Drugs of differing structures and pharmacological actions have been incubated at 37 degrees C and pH 2.0 under conditions simulating those within the normal fasting stomach. The nitrite concentration (25 microM) was kept as constant as possible for 3 hr in an attempt to mimic its in vivo replenishment from the saliva. The extents of N-nitrosation varied widely, but were less than those observed by Gillatt et al. (Fd Chem. Toxic. 1984, 22, 269) using the WHO Nitrosation Assay Procedure, in which the initial nitrite concentration is 40 mM, 1600 times greater, and the pH (3.0) is close to the optimum for the N-nitrosation of secondary amines. The highest yield of N-nitroso compound was obtained with the benzathine salt of penicillin G whereas some drugs, including hydrochlorothiazide and chlorthalidone, produced no detectable N-nitroso derivative. The degree of N-nitrosation was consistently reduced when the initial nitrite concentration of 25 microM was not replenished during the incubations, underlining the importance of simulating the continuous supply of nitrite from the saliva. In all instances, the reactions of the drugs with nitrous acid were inhibited and, in most cases, completely prevented by the presence of ascorbic acid (125 mg).

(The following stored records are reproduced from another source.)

(* ===== verification/RzsetRep.v ===== *)
(** * What the remove-win priority queue computes

    The effect phases of t_rzset.c as the causal queue of [Causal] over the
    sets of [RemoveWinRep], with the sorted set in line with them. *)

From S2P Require Import Prelude.
From S2P Require Import Sds.
From S2P Require Import VectorClock.
From S2P Require Import Double.
From S2P Require Import Skiplist.
From S2P Require Import Zset.
From S2P Require Import ZsetRep.
From S2P Require Import Server.
From S2P Require Import Container.
From S2P Require Import RemoveWin.
From S2P Require Import Causal.
From S2P Require Import RemoveWinRep.
From S2P Require Import Rzset.

#[local] Open Scope Z_scope.
#[local] Open Scope crdt_scope.

#[global] Instance rz_suffix : Suffix RW_RPQ_TABLE_SUFFIX.
Proof. done. Qed.

#[global] Instance rz_cmd_type_eq_dec : EqDecision rz_cmd_type.
Proof. solve_decision. Defined.

(** ** One element *)

Definition rz_kind (k : rz_cmd_type) : rw_kind :=
  match k with RZADD => KAdd | RZINCBY => KInc | RZREM => KRem end.

(** The increments that have seen an add, in order of application. *)
Definition rz_incs (L : list rz_cmd) (x : rz_cmd) : list double :=
  cmd_value <$> filter (λ y, rz_kind (cmd_type y) = KInc ∧ cmd_t x <ᵥ cmd_t y) L.

Definition rz_pay (L : list rz_cmd) (x : rz_cmd) : rz_val :=
  mkRzVal (cmd_value x) (foldl dadd d0 (rz_incs L x)).

Lemma rz_incs_snoc L x y :
  rz_incs (L ++ [x]) y = rz_incs L y ++
    (if decide (rz_kind (cmd_type x) = KInc ∧ cmd_t y <ᵥ cmd_t x) then [cmd_value x] else []).
Proof. unfold rz_incs. rewrite filter_app, fmap_app, filter_cons, filter_nil. by case_decide. Qed.

Lemma rz_pay_other L x y : rz_kind (cmd_type x) ≠ KInc → rz_pay (L ++ [x]) y = rz_pay L y.
Proof. intros Hk. unfold rz_pay. rewrite rz_incs_snoc, decide_False by naive_solver. by rewrite app_nil_r. Qed.

(** What the sorted set holds for an element; nothing is said of a score that
    is not a number, which [zsetAdd] refuses. *)
Definition rz_vis (s : rws rz_val) (o : option double) : Prop :=
  if rw_LOOKUP s then
    ∃ a, rw_value s = Some a ∧
      (isnan (rz_entry_score a) = false → ∃ d, o = Some d ∧ dkey d = dkey (rz_entry_score a))
  else o = None.

Definition rz_st (ele : sds) (L : list rz_cmd) (s : rws rz_val) (om : option (gmap sds double)) : Prop :=
  rw_shape rz_kind rz_pay L s ∧ ∃ m, om = Some m ∧ rz_vis s (m !! ele).

Section element.
Context (c0 : vc) (ele : sds).
Implicit Types (L : list rz_cmd) (e : rze) (x : rz_cmd).

Lemma rz_publish (s : rws rz_val) a m :
  rw_LOOKUP s = true → rw_value s = Some a →
  ∃ m', act_on ele (Some m) (ZAdd (Some (rz_entry_score a))) = Some m' ∧ rz_vis s (m' !! ele).
Proof using Type.
  intros Hl Ha. eexists. split; [done|]. unfold rz_vis. rewrite Hl. exists a. split; [done|]. apply zmap_add_eq.
Qed.

(** An entry to show when there is one. *)
Lemma rz_lookup_value L s :
  rw_shape rz_kind rz_pay L s → rw_LOOKUP s = true →
  ∃ a m, rw_value s = Some a ∧ rw_top rz_kind L m ∧ a_t a = cmd_t m ∧ a_val a = rz_pay L m.
Proof using Type. intros Hsh Hl. apply (rw_value_spec rz_kind rz_pay L s Hsh), (rw_LOOKUP_spec _ _ _ _ Hsh), Hl. Qed.

Section step.
Context (L : list rz_cmd) (x : rz_cmd) (e : rze) (om : option (gmap sds double)).
Context (Hgood : rw_good (vsize c0) (L ++ [x])) (Hcau : causal cmd_t c0 (L ++ [x])) (Hst : rz_st ele L (e_sets e) om).

Lemma rz_new y : y ∈ L ++ [x] → ¬ cmd_t x <ᵥ cmd_t y.
Proof using Hgood Hcau. by apply (next_not_below c0 (vsize c0)). Qed.

Lemma rz_add_ok v t :
  x = mkCmd RZADD v t →
  ∃ s' act, addFunc e v t = Some (rw_tick (rw_set_sets e s') t, act) ∧ rz_st ele (L ++ [x]) s' (act_on ele om act).
Proof.
  intros Hx. destruct Hst as (Hsh & m & -> & Hvis). assert (cmd_type x = RZADD) as Hk by (by subst x).
  assert (rz_pay (L ++ [x]) x = mkRzVal v d0) as Hp.
  { rewrite rz_pay_other by (by rewrite Hk). unfold rz_pay. rewrite Hx at 1. simpl. f_equal.
    unfold rz_incs. rewrite filter_none; [done|]. intros y Hy [_ Hlt].
    eapply (next_not_below c0 (vsize c0) L x y); [done..|apply elem_of_app; by left|done]. }
  destruct (shape_add rz_kind (vsize c0) L x Hgood rz_new rz_pay (e_sets e) (mkRzVal v d0))
    as (s' & Hadd & Hsh'); [by rewrite Hk|done| |done|].
  { intros y _. apply rz_pay_other. by rewrite Hk. }
  exists s'. unfold addFunc. replace (cmd_t x) with t in Hadd by (by subst x). rewrite Hadd. simpl.
  destruct (rw_LOOKUP s') eqn:Hl.
  - destruct (rz_lookup_value _ _ Hsh' Hl) as (a & _ & Ha & _). rewrite Ha. simpl. eexists. split; [done|].
    split; [done|]. by apply rz_publish.
  - eexists. split; [done|]. split; [done|]. exists m. split; [done|]. unfold rz_vis in *. rewrite Hl.
    destruct (rw_LOOKUP (e_sets e)) eqn:Hl0; [|done]. exfalso.
    apply (rw_LOOKUP_spec _ _ _ _ Hsh) in Hl0 as [_ Ho]. apply not_true_iff_false in Hl. apply Hl.
    apply (rw_LOOKUP_spec _ _ _ _ Hsh').
    rewrite (live_snoc rz_kind (vsize c0) L x Hgood rz_new), (open_rems_snoc rz_kind (vsize c0) L x Hgood rz_new), Hk.
    simpl. split; [intros [_ ?]%app_eq_nil; done|]. by rewrite Ho.
Qed.

Lemma rz_increase_same t v a : a_addr (rz_increase t v a) = a_addr a ∧ a_t (rz_increase t v a) = a_t a.
Proof using Type. unfold rz_increase. by destruct (seen_by _ _). Qed.

Lemma rw_value_increase t v (s : rws rz_val) :
  rw_value (mkRws (s_value s) (rz_increase t v <$> s_aset s) (s_rset s)) = rz_increase t v <$> rw_value s.
Proof using Type.
  unfold rw_value, rw_deref. destruct (s_value s) as [p|]; simpl; [|done].
  induction (s_aset s) as [|a l IH]; simpl; [done|]. destruct (rz_increase_same t v a) as [-> _].
  by destruct (Nat.eqb _ _).
Qed.

Lemma rz_inc_ok v t :
  x = mkCmd RZINCBY v t →
  ∃ s' act, increaseFunc e v t = Some (rw_tick (rw_set_sets e s') t, act) ∧ rz_st ele (L ++ [x]) s' (act_on ele om act).
Proof.
  intros Hx. destruct Hst as (Hsh & m & -> & Hvis). assert (cmd_type x = RZINCBY) as Hk by (by subst x).
  assert (cmd_t x = t ∧ cmd_value x = v) as [Ht Hv] by (by subst x).
  set (s' := mkRws (s_value (e_sets e)) (rz_increase t v <$> s_aset (e_sets e)) (s_rset (e_sets e))).
  assert (rw_shape rz_kind rz_pay (L ++ [x]) s') as Hsh'.
  { apply (shape_inc rz_kind (vsize c0) L x Hgood rz_new rz_pay); [by rewrite Hk|done|apply rz_increase_same|].
    intros a y Hy Hat Hav. pose proof (keep_spec (vsize c0) L x Hgood y Hy) as Hkeep. rewrite Ht, <- Hat in Hkeep.
    unfold rz_increase, rz_pay. rewrite rz_incs_snoc. destruct (seen_by t (a_t a)) eqn:Hs; simpl.
    - rewrite decide_True, foldl_app, Hav, Hv; [done|]. split; [by rewrite Hk|]. rewrite <- Hat, Ht.
      destruct (decide (a_t a <ᵥ t)); [done|]. exfalso. by apply Hkeep in n.
    - rewrite decide_False, app_nil_r; [done|]. intros [_ Hlt]. apply (proj1 Hkeep eq_refl). by rewrite <- Ht, Hat. }
  exists s'. unfold increaseFunc. fold s'.
  assert (rw_LOOKUP s' = rw_LOOKUP (e_sets e)) as Hl.
  { unfold rw_LOOKUP, s'. simpl. by rewrite length_fmap. }
  unfold rz_vis in Hvis. rewrite <- Hl in Hvis. destruct (rw_LOOKUP s') eqn:Hl'.
  - destruct Hvis as (a & Ha & Hshow). pose proof (rw_value_increase t v (e_sets e)) as Hval. fold s' in Hval.
    rewrite Ha in Hval. rewrite Hval. simpl. destruct (rz_increase_same t v a) as [_ ->]. eexists. split; [done|]. split; [done|].
    destruct (seen_by t (a_t a)) eqn:Hs; [by apply rz_publish|]. exists m. split; [done|]. unfold rz_vis. rewrite Hl'.
    eexists. split; [exact Hval|]. unfold rz_increase. by rewrite Hs.
  - eexists. split; [done|]. split; [done|]. exists m. split; [done|]. unfold rz_vis. by rewrite Hl'.
Qed.

Lemma rz_rem_ok v t :
  x = mkCmd RZREM v t →
  ∃ s' act, rz_removeFunc e t = (rw_tick (rw_set_sets e s') t, act) ∧ rz_st ele (L ++ [x]) s' (act_on ele om act).
Proof.
  intros Hx. destruct Hst as (Hsh & m & -> & Hvis). assert (cmd_type x = RZREM) as Hk by (by subst x).
  exists (rw_remove (e_sets e) t). unfold rz_removeFunc. eexists. split; [done|].
  assert (rw_shape rz_kind rz_pay (L ++ [x]) (rw_remove (e_sets e) t)) as Hsh'.
  { replace t with (cmd_t x) by (by subst x).
    apply (shape_remove rz_kind (vsize c0) L x Hgood rz_new rz_pay); [by rewrite Hk|done|].
    intros y _. apply rz_pay_other. by rewrite Hk. }
  assert (rw_LOOKUP (rw_remove (e_sets e) t) = false) as Hl.
  { apply not_true_iff_false. rewrite (rw_LOOKUP_spec _ _ _ _ Hsh').
    rewrite (open_rems_snoc rz_kind (vsize c0) L x Hgood rz_new), Hk. by intros [_ [_ ?]%app_eq_nil]. }
  rewrite Hl. split; [done|]. eexists. split; [done|]. unfold rz_vis. by rewrite Hl, lookup_delete_eq.
Qed.
End step.

(** What the queue needs. *)
Lemma rz_apply_ok L e om x :
  rw_good (vsize c0) (L ++ [x]) → causal cmd_t c0 (L ++ [x]) → e_current e = join_of cmd_t c0 L →
  rz_st ele L (e_sets e) om →
  ∃ e' act, rz_apply e x = Some (e', act) ∧ e_current e' = vc_update (e_current e) (cmd_t x) ∧
    e_ops e' = e_ops e ∧ rz_st ele (L ++ [x]) (e_sets e') (act_on ele om act).
Proof.
  intros Hg Hc _ Hst. destruct x as [k v t]. unfold rz_apply. destruct k; simpl.
  - destruct (rz_add_ok L _ e om Hg Hc Hst v t eq_refl) as (s' & act & -> & Hst'). by eexists _, act.
  - destruct (rz_inc_ok L _ e om Hg Hc Hst v t eq_refl) as (s' & act & -> & Hst'). by eexists _, act.
  - destruct (rz_rem_ok L _ e om Hg Hc Hst v t eq_refl) as (s' & act & -> & Hst'). by eexists _, act.
Qed.

(** An element that has received [D]. *)
Definition rz_element (D : list rz_cmd) e om : Prop :=
  (∃ L, partly (rz_st ele) c0 D L e om) ∧ stuck e.

Lemma rz_element_init m : m !! ele = None → rz_element [] (rzeNew c0) (Some m).
Proof.
  intros Hm. split; [|constructor]. exists []. split; [done|constructor|done|]. split.
  - split; [done..|]. by split; [constructor|].
  - by exists m.
Qed.

Lemma rz_element_effect D e om x :
  int32_clock c0 → rz_element D e om → rw_good (vsize c0) (D ++ [x]) →
  ∃ e' acts, rw_effect rz_apply e x = Some (e', acts) ∧ rz_element (D ++ [x]) e' (foldl (act_on ele) om acts).
Proof.
  intros Hi [[L Q] Hs] Hg.
  destruct (rw_effect_spec rz_apply (act_on ele) (rz_st ele) (rw_good (vsize c0)) c0 rz_apply_ok
    (rw_good_sub (vsize c0)) (λ l H, proj1 H) Hi D L e om x Q Hs Hg) as (L' & e' & acts & He & Q' & Hs').
  exists e', acts. split; [done|]. split; [by exists L'|done].
Qed.
End element.

(** ** Containers *)

Definition rz_inv (c : vc) (hist : list (sds * rz_cmd)) (s : gmap sds rze * option (gmap sds double)) : Prop :=
  ∀ ele, rz_element c ele (ops_of ele hist) (default (rzeNew c) (s.1 !! ele)) (Some (default ∅ s.2)).

Lemma rz_inv_init c : rz_inv c [] (∅, None).
Proof. intros ele. simpl. rewrite lookup_empty. apply rz_element_init. by rewrite lookup_empty. Qed.

(** An element only sees its own entry. *)
Lemma rz_element_frame c ele D e (m m' : gmap sds double) :
  m' !! ele = m !! ele → rz_element c ele D e (Some m) → rz_element c ele D e (Some m').
Proof.
  intros Hm [[L [Hp Hc Hcur (Hsh & m0 & [= <-] & Hvis)]] Hs]. split; [|done]. exists L. split; [done..|].
  split; [done|]. exists m'. by rewrite Hm.
Qed.

(** A history the queue is meant for: on each element, clocks of the system,
    ordered for each server. *)
Definition rz_good (n : Z) (hist : list (sds * rz_cmd)) : Prop := ∀ ele, rw_good n (ops_of ele hist).

(** The arguments of an effect. *)
Inductive rz_msg : rz_cmd → sds → sds → list sds → Prop :=
  | rz_msg_add cmd key ele s v t tv :
      string2d s = Some v → sdsToVC t = Some tv → rz_msg (mkCmd RZADD v tv) key ele [cmd; key; ele; s; t]
  | rz_msg_inc cmd key ele s v t tv :
      string2d s = Some v → sdsToVC t = Some tv → rz_msg (mkCmd RZINCBY v tv) key ele [cmd; key; ele; s; t]
  | rz_msg_rem cmd key ele t tv :
      sdsToVC t = Some tv → rz_msg (mkCmd RZREM d0 tv) key ele [cmd; key; ele; t].

Section world.
Context {cell : Type} `{!Stored cell rze}.
Implicit Types (w : world cell).

Definition rz_effect_of (k : rz_cmd_type) : M cell () :=
  match k with RZADD => rzadd_effect | RZINCBY => rzincrby_effect | RZREM => rzrem_effect end.

Lemma rz_effect_args (x : rz_cmd) key ele args w r :
  rargv (w_client w) = Some r → r_args r = args → rz_msg x key ele args →
  rz_effect_of (cmd_type x) w = rz_effect key ele x w.
Proof.
  intros Hr Hargs Hmsg. destruct Hmsg as [cmd key ele s v t tv Hv Ht|cmd key ele s v t tv Hv Ht|cmd key ele t tv Ht];
    simpl; unfold rzadd_effect, rzincrby_effect, rzrem_effect;
    mstep (rarg_spec w r 1 key Hr ltac:(by rewrite Hargs)); mstep (rarg_spec w r 2 ele Hr ltac:(by rewrite Hargs)).
  - mstep (rarg_spec w r 3 s Hr ltac:(by rewrite Hargs)). mstep (rarg_spec w r 4 t Hr ltac:(by rewrite Hargs)).
    rewrite Hv, Ht. done.
  - mstep (rarg_spec w r 3 s Hr ltac:(by rewrite Hargs)). mstep (rarg_spec w r 4 t Hr ltac:(by rewrite Hargs)).
    rewrite Hv, Ht. done.
  - mstep (rarg_spec w r 3 t Hr ltac:(by rewrite Hargs)). rewrite Ht. done.
Qed.

(** The effect phases keep the containers in line with the history. *)
Lemma rz_effect_run (x : rz_cmd) key ele args hist w ptrs Ms o r :
  cont RW_RPQ_TABLE_SUFFIX w key ptrs Ms o → rargv (w_client w) = Some r → r_args r = args → rz_msg x key ele args →
  rz_inv (vc_new w) hist (Ms, o) → int32_clock (vc_new w) → rz_good (vsize (vc_new w)) (hist ++ [(ele, x)]) →
  ∃ w' ptrs' s', rz_effect_of (cmd_type x) w = Done () w' ∧ cont RW_RPQ_TABLE_SUFFIX w' key ptrs' s'.1 s'.2 ∧
    steps RW_RPQ_TABLE_SUFFIX key w ptrs w' ptrs' ∧ rz_inv (vc_new w) (hist ++ [(ele, x)]) s'.
Proof.
  intros C Hr Hargs Hmsg Hinv Hi Hgood. rewrite (rz_effect_args x key ele args w r Hr Hargs Hmsg). clear Hmsg Hargs args.
  unfold rz_effect, GET_RZE.
  destruct (rehHTGet_create _ w key ptrs Ms o ele (λ w, rzeNew (vc_new w)) C) as (w1 & l & ptrs1 & Hget & Hl & C1 & S1); [done|].
  mstep Hget. erewrite bind_Done by done. set (e := default (rzeNew (vc_new w)) (Ms !! ele)) in *.
  mstep (load_spec _ w1 key ptrs1 _ o ele l e C1 Hl (lookup_insert_eq _ _ _)).
  pose proof (Hgood ele) as Hg. rewrite ops_of_snoc in Hg. simpl in Hg. rewrite decide_True in Hg by done.
  destruct (rz_element_effect (vc_new w) ele _ e _ x Hi (Hinv ele) Hg) as (e' & acts & -> & Hel).
  destruct (foldl (act_on ele) _ acts) as [m'|] eqn:Hacts.
  2: { destruct Hel as [[L [_ _ _ (_ & m & ? & _)]] _]. done. }
  erewrite bind_Done by done. cbv beta iota.
  destruct (store_spec _ w1 key ptrs1 _ o ele l e' C1 Hl) as (w2 & Hst & C2 & S2). mstep Hst.
  rewrite insert_insert_eq in C2.
  destruct (run_acts_spec _ key ele acts w2 ptrs1 _ o m' C2 Hacts) as (w3 & o' & Hrun & C3 & Ho' & S3).
  exists w3, ptrs1, (<[ele := e']> Ms, o'). split_and!; [done|done| |].
  { eapply steps_trans; [done|]. by eapply steps_trans. }
  intros ele'. simpl. rewrite Ho', ops_of_snoc. simpl. destruct (decide (ele = ele')) as [<-|Hne].
  - by rewrite lookup_insert_eq.
  - rewrite lookup_insert_ne, app_nil_r by done. eapply rz_element_frame; [|apply (Hinv ele')].
    by apply (act_on_ne ele acts).
Qed.
End world.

Susceptibilities of drugs to nitrosation under standardized chemical conditions.

Of 22 drugs with either a N,N-dimethylamino, N,N-diethylamino or N-morpholino group in the molecule, eight were converted to volatile N-nitrosamines by nitrosative cleavage in reactions of nitrite and drug in a molar ratio of 4:1 at pH 3. Under standardized conditions yields were greatest with aminopyrine and minocycline which contains two N,N-dimethylamino groups in the molecule. Oxytetracycline, chlortetracycline, tetracycline, promethazine, chlorpromazine, imipramine and disulfiram gave much lower yields and amitriptyline, clomiphene, clomipramine, dextropropoxyphene, diphenhydramine, disopyramide, erythromycin, mepyramine, methapyrilene, penicillin G procaine salt, procaine, tamoxifen, trimeprazine and tripelennamine yielded no detectable levels of volatile N-nitrosamines. Nitrosation products of 57 drugs were also examined by a group selective procedure estimating both volatile and non-volatile N-nitroso compounds. Virtually all of the yield obtained from aminopyrine or minocycline could be accounted for by N-nitrosodimethylamine (NDMA). However, compounds yielding excess N-nitrosamines compared to NDMA were obtained from the other three tetracyclines, presumably as a result of the cleavage of a methyl group from the N,N-dimethylamino substituent to form desmethyl-N-nitroso compounds. In general, the drugs giving the highest yields of N-nitroso compounds were those containing secondary rather than tertiary amino groups. A considerable range of susceptibilities towards nitrous acid was observed overall; ten drugs containing a secondary or tertiary amino- or amido- or hydrazido - group did not react with nitrous acid to form N-nitroso compounds.